Baisse des émissions de gaz à effet de serre: quels objectifs pour l’Europe ?

-40% d’émissions de gaz à effet de serre à l’horizon 2030 (par rapport à 1990), cela peut sembler ambitieux sur le papier…. Pourtant, l’Union européenne et la France devraient proposer plus: l’effort réel à faire sur le continent est bien supérieur à notre référence hexagonale, le “facteur 4” (diviser nos émissions par 4 d’ici 2050). Petits calculs.


Emissions de gaz à effet de serre de l’Union européenne par pays. Doc. The Shift Project.

Alors que les scientifiques de NOAA, agence américaine d’étude de l’atmosphère et des océans (National Oceanic and Atmospheric Administration), indiquaient que l’année 2013 était la 4e année la plus chaude depuis que l’on fait des statistiques mondiales (1880), la Commission européenne de José Manuel Durão Barroso annonçait ce 22 janvier ses ambitions pour 2030 en matière de lutte contre le réchauffement climatique. Notamment au programme: un objectif de diminution de 40% des émissions de gaz à effet de serre par rapport au niveau de 1990.

Conforme à ce qu’avait souhaité le Président François Hollande, cette proposition s’inscrit pour la France dans une perspective plus large de division par 4 (-75%) des émissions à l’horizon 2050. C’est notre fameux “facteur 4”. Pour le ministère français de l’Ecologie, du Développement durable et de l’Energie, un tel engagement est “essentiel pour crédibiliser l’engagement européen dans la lutte contre le changement climatique, particulièrement dans la perspective de l’accord international qui devra être conclu en 2015 à Paris”. Mais est-ce réellement suffisant ?

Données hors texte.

Lemma get_misses_dataset_without_variables_witness :
  let w' := inserted "bare" 0%nat (basic_report VARNAMES (VStr "run0") ds_bare) w_bare in
  __getitem__ (VStr "bare") w' = (Ok (Some 0%nat), w')
  ∧ get (VStr "bare") VNone w' = (Ok (ObjOther VNone), w').
Proof.
  apply (get_misses_dataset_without_variables VARNAMES "bare" 0%nat VNone w_bare).
  - vm_compute. reflexivity.
  - rewrite (_replace_model_checked VARNAMES "bare" 0%nat
               (basic_report VARNAMES (VStr "run0") ds_bare) w_bare)
      by (by apply is_the_data_basic_tagged).
    assert (eq_str (attrs_get (heap w_bare 0%nat) "p_unit") (p_unit (gcmt w_bare)) = true)
      as -> by (vm_compute; reflexivity).
    assert (eq_str (attrs_get (heap w_bare 0%nat) "time_unit") (time_unit (gcmt w_bare))
            = true) as -> by (vm_compute; reflexivity).
    reflexivity.
Defined.

(** A session is truthy exactly when it has an entry: when its length is
    not zero, and when some tag can be selected. *)
Theorem __bool___iff (w : world) :
  (fst (__bool__ w) = Ok true ↔ fst (__len__ w) ≠ Ok 0%nat)
  ∧ (fst (__bool__ w) = Ok true ↔
     ∃ t ds, __getitem__ (VStr t) w = (Ok (Some ds), w)).
Proof.
  unfold __bool__, __len__. rewrite !bind_run. cbn.
  assert (size (_models (gcmt w)) ≠ 0%nat ↔
          ∃ t ds, __getitem__ (VStr t) w = (Ok (Some ds), w)) as Hsel.
  { rewrite map_size_ne_0_lookup. split.
    - intros (t & r & Hlook). exists t, r. by rewrite __getitem___run, Hlook.
    - intros (t & r & Hget). exists t. rewrite __getitem___run in Hget.
      destruct (_models (gcmt w) !! t); [eauto | done]. }
  rewrite <- Hsel.
  destruct (size (_models (gcmt w))) as [|n]; cbn; split; split; try done;
    intros H; by destruct H.
Qed.

(** ** The reductions and the registry *)

Lemma add_meridional_overturning_run (v_data : string) (var_key_out : option string)
    (tag : pyval) (w : world) :
  add_meridional_overturning v_data var_key_out tag w =
  match fst (get_one_model tag true w) with
  | Ok (Some ds) => m_add_meridional_overturning ds v_data var_key_out tag w
  | Ok None => (Raise TypeError, w)
  | Raise e => (Raise e, w)
  end.
Proof.
  unfold add_meridional_overturning. rewrite !bind_run.
  pose proof (get_one_model_written tag true [] w) as Hg.
  rewrite add_written_nil in Hg. rewrite Hg.
  by destruct (fst (get_one_model tag true w)) as [[r|]|e].
Qed.

Lemma get_one_model_stored (t : string) (r : ref) (w : world) :
  fst (get_one_model (VStr t) true w) = Ok (Some r) →
  _models (gcmt w) !! t = Some r.
Proof.
  rewrite get_one_model_str. destruct (_models (gcmt w) !! t); simpl; congruence.
Qed.

(** The reductions work on the stored object itself.  Each for itself:
    after [add_horizontal_average] has returned for a tag and an output
    name, the dataset that [__getitem__] selects for the tag holds the
    returned array under that name; and the same is true of
    [add_meridional_overturning]. *)
Theorem reductions_result_in_registry (c : VarNames) (var_key v_data k area_key t : string)
    (w : world) :
  (∀ avg w1,
     add_horizontal_average c var_key (Some k) area_key (VStr t) w = (Ok avg, w1) →
     ∃ ds, __getitem__ (VStr t) w1 = (Ok (Some ds), w1)
           ∧ getitem (heap w1 ds) k w1 = (Ok avg, w1))
  ∧ (∀ psi w2,
       add_meridional_overturning v_data (Some k) (VStr t) w = (Ok psi, w2) →
       ∃ ds, __getitem__ (VStr t) w2 = (Ok (Some ds), w2)
             ∧ getitem (heap w2 ds) k w2 = (Ok psi, w2)).
Proof.
  split.
  - intros avg w1 H1. unfold add_horizontal_average in H1.
    pose proof (m_add_horizontal_average_frame c var_key (Some k) area_key (VStr t) w)
      as F1.
    cbv zeta in F1. rewrite H1 in F1. cbn [fst snd] in F1.
    destruct F1 as (r & Hsel & Hk & _ & _ & _ & _ & Hg).
    apply get_one_model_stored in Hsel. exists r.
    rewrite __getitem___run, Hg, Hsel. unfold getitem. by rewrite Hk.
  - intros psi w2 H2. rewrite add_meridional_overturning_run in H2.
    destruct (fst (get_one_model (VStr t) true w)) as [[r|]|e] eqn:Hsel;
      [| discriminate | discriminate].
    pose proof (m_add_meridional_overturning_frame r v_data (Some k) (VStr t) w) as F2.
    cbv zeta in F2. rewrite H2 in F2. cbn [fst snd] in F2.
    destruct F2 as (Hk2 & _ & _ & _ & _ & Hg2).
    apply get_one_model_stored in Hsel. exists r.
    rewrite __getitem___run, Hg2, Hsel. unfold getitem. by rewrite Hk2.
Qed.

Plus de 4 milliards de tonnes de tonnes de carbone chaque année en trop

Revenons à la base de notre problème. Il est convenu que la Terre est actuellement capable de « digérer » plus ou moins 4 à 5 milliards de tonnes d’équivalent carbone tous les ans grâce à ses océans, végétaux et écosystèmes (cette capacité croît pour l’instant en parallèle de l’augmentation de nos émissions), alors que nous envoyons environ deux fois cette quantité dans l’atmosphère, et même plus (si l’on tient compte des gaz à effet de serre autre que le CO2). La grosse dose additionnelle, arrondie à 3 milliards de tonnes en 1990, et qui s’accroît toujours d’année en année (4 milliards de tonnes selon le dernier rapport du GIEC), provoque le réchauffement climatique et ses affres. Au niveau mondial, il est donc nécessaire de réduire d’au moins 50 % à terme, les émissions par rapport à 1990 pour revenir à un fonctionnement supportable de la planète. Sinon, c’est vraisemblablement la Terre elle-même qui va s’occuper de cette affaire, sans aucune humanité -voir le défilé actuel des effets dramatiques d’inondations, tempêtes, raz de marée, froids polaires…

Scénarios de stabilisation des émissions mondiales de gaz à effet de serre élaboré par le GIEC en 2007.

Scénarios de stabilisation des émissions mondiales de gaz à effet de serre élaboré par le GIEC en 2007. Le premier scénario est dès à présent hors de portée et l’ampleur du réchauffement est de plus en plus dangereux.

Pour des questions de paix, il est également préférable de partager entre tous les Terriens les 3 milliards de tonnes de carbone “digérables” par la Terre. Les calculs de l’expert énergie – climat Jean-Marc Jancovici arrivent à moins d’une demie tonne de carbone par tête et par an (460 kg précisément, mais moins encore si la population atteint 9 milliards d’êtres humains…), soit environ 25% de ce qu’émettait un Français en 1990. C’est comme cela que l’on est arrivé à la notion de “facteur 4”.  Il s’agit donc d’une notion fluctuante, évoluant notamment en fonction des émissions et du nombre de personnes concernées, et par conséquent des pays. La seule chose qui ne peut visiblement pas trop bouger, sauf à la baisse, c’est la capacité d’absorption de 3 GtC par le système terrestre.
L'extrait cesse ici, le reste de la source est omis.